The heterotrimeric PP2A complex with activating and inactivating mechanisms. Heat repeat (HR) 5 and 7 are represented with their intra-repeat loops in subunit A. These intra-repeat loops harbour the most recurrent PPP2R1A hotspot mutations identified in type II ECs. Endogenous inhibition of PP2A can occur via SET, CIP2A and PME-1, which act on the C subunit. TPDYFL is the conserved motif in the C-terminal tail of the catalytic C subunit.

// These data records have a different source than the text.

(* ===== verification/ToolScenario.v ===== *)
(** The deployment of Scenario.v as the two command-line programs see it: worlds,
    options and configurations on which every command succeeds. *)
From stdpp Require Import gmap.
From S2P Require Import Prelude Result Sizes StaticBytes Asn OpenSSL CryptoEc CurvePoint Concrete CertParse TrustChain.
From S2P Require Import TrustList EcRequest AtRequest Http Disk KeyStore PkiClient Tool CliArgs CliIo.
From S2P Require Import CliCommands KeyPem WireDump Flow Double Provisioner Scenario.
Import scenario.
Local Open Scope string_scope.

Module tools.
#[export] Existing Instance ToyOpenSSL.
#[export] Existing Instance ToyPem.
#[export] Existing Instance s_net.
#[export] Existing Instance s_uninit.
#[export] Existing Instance s_inner_ec_codec.
#[export] Existing Instance s_pvk_codec.
#[export] Existing Instance s_uninit_hmac.
#[export] Existing Instance s_shared_codec.
#[export] Existing Instance s_tbsdata_codec.
#[export] Existing Instance s_inner_at_codec.
#[export] Existing Instance s_data_codec.
#[export] Existing Instance s_ec_response_codec.
#[export] Existing Instance s_at_response_codec.

(** The authorities with an encryption key, their signing key: the wire images, and so
    all digests and signatures, are those of Scenario.v. *)
Definition keyed (tbs : ToBeSignedCertificate) (d : Z) : ToBeSignedCertificate :=
  {| tbs_id := tbs_id tbs; cracaId := cracaId tbs; crlSeries := crlSeries tbs;
     validityPeriod := validityPeriod tbs; appPermissions := appPermissions tbs;
     certIssuePermissions := certIssuePermissions tbs;
     encryptionKey := Some (MkPublicEncryptionKey 0
       (Some (bpek_eciesNistP256 (point.from_sec1 (s_pub d)))));
     verifyKeyIndicator := verifyKeyIndicator tbs; tbs_other := tbs_other tbs |}.
Definition keyed_cert (c : CertificateBase) (d : Z) : CertificateBase :=
  {| cert_version := cert_version c; cert_type := cert_type c; issuer := issuer c;
     toBeSigned := option_map (fun tbs => keyed tbs d) (toBeSigned c); cert_signature := cert_signature c |}.

#[export] Instance t_tbs_codec : Codec ToBeSignedCertificate :=
  TableCodec [(rca_tbs, wire x10 x01); (keyed ea_tbs ea_d, wire x10 x02);
    (keyed aa_tbs aa_d, wire x10 x03); (ec_tbs, wire x10 x04); (at_tbs, wire x10 x05);
    (tlm_tbs, wire x10 x06)].

Definition t_ea := Eval vm_compute in keyed_cert ea_struct ea_d.
Definition t_aa := Eval vm_compute in keyed_cert aa_struct aa_d.
Definition t_cert_table : list (CertificateBase * bytes) :=
  [(rca_struct, rca_coer); (t_ea, ea_coer); (t_aa, aa_coer); (ec_struct, ec_coer);
   (at_struct, at_coer); (tlm_struct, tlm_coer)].
#[export] Instance t_cert_codec : Codec CertificateBase := TableCodec t_cert_table.
#[export] Instance t_etsi_cert_codec : Codec EtsiTs103097Certificate :=
  TableCodec (map (fun e => (MkEtsiTs103097Certificate e.1, e.2)) t_cert_table).

Definition t_ctl : CtlFormat :=
  MkCtlFormat 1 794224005 true 0
    [Some (CtlCommand_add (Some (CtlEntry_ea (Some (MkEaEntry (Some t_ea) (bytes_of_string "http://aa")
       (Some (bytes_of_string "http://ea")))))));
     Some (CtlCommand_add (Some (CtlEntry_aa (Some (MkAaEntry (Some t_aa) (bytes_of_string "http://aa"))))))].
#[export] Instance t_etsi_codec : Codec EtsiTs102941Data :=
  TableCodec [(s_crl_data, wire x30 x01);
    (MkEtsiTs102941Data 1 (Some (certificateTrustListRca (Some t_ctl))), wire x30 x02);
    (s_ectl_data, wire x30 x03)].

(** SEC1 for the stand-in is its PEM. *)
#[export] Instance s_sec1 : Sec1 := fun k =>
  match PEM_write_PrivateKey k with (true, b) => Some b | _ => None end.
#[export] Instance s_sec1_ok : Sec1Ok.
Proof.
  intros k b H. unfold OSSL_ENCODER_to_bio, s_sec1 in H.
  destruct (PEM_write_PrivateKey k) as [[|] b'] eqn:E; [|done]. injection H as ->.
  by apply (pem_round_trip (PemOk := ToyPem_ok)).
Qed.
#[export] Instance s_strerror : ErrorText := fun _ => "Input/output error".
#[export] Instance s_version : BuildInfo := "0.1.0".
#[export] Instance s_issuer_junk : UninitIssuer := zeros 8.

(** The world with a given disk and generator, at the time of the scenario. *)
Definition world_at (fs : fsys) (g : Z) : world := MkWorld fs 0%nat g "" "" 0 (fun _ _ => s_now).

Definition cli_args : Args :=
  MkArgs "enrol" "http://cpoc" "/out" "" "" "http://ea" "http://aa" "/keys" "" "" "" "" "its" "" false
    "" true false.

(** The disk after enrolment: the canonical key and the credential. *)
Definition enrolled_fs : fsys :=
  (cio.write_file "/keys/ec.cert" ec_coer s_fs).2.

Definition s_cfg : Config :=
  MkConfig "http://cpoc" "" "/v3" 24 (dbl.atof "0.8") [36%Z] 30 true "/dump" NistP256 false.

(** The whole provisioning run succeeds, in one shot. *)
Lemma provision_ok : (prov.provision (fun _ => true) 1 s_cfg (world_at disk.blank 29)).1 = Ret (Some 0%Z).
Proof. vm_compute. reflexivity. Qed.

End tools.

Phosphorylation of the tyrosine (Y) is thought to cause inactivation, while methylation of the carboxyterminal leucine (L) of the C subunit promotes binding of specific B subunits, and thereby assembly of active trimers. PME-1 demethylates this leucine, and stabilises inactive PP2A complexes. PTPA is necessary for endogenous activation of inactive PP2A complexes. SMAP is a small molecule activator of PP2A, which binds at heat repeat 5 in close proximity to the hotspot mutations in PPP2R1A. The vast array of regulatory B subunits allows for the targeting of PP2A to many different substrates. A: Scaffolding A subunit; B, B′, B″, B′′′: The four families of regulatory B subunits, each containing several isoforms; C: catalytic C subunit; CH₃: methyl group; CIP2A: cancerous inhibitor of PP2A; HR: heat repeat; P: phosphate group (PO₄³⁻); PME-1: PP2A methylesterase 1; PTPA: phosphatase 2A phosphatase activator; SET: Suvar/Enhancer of zeste/Trithorax; SMAP: small molecule activator of PP2A.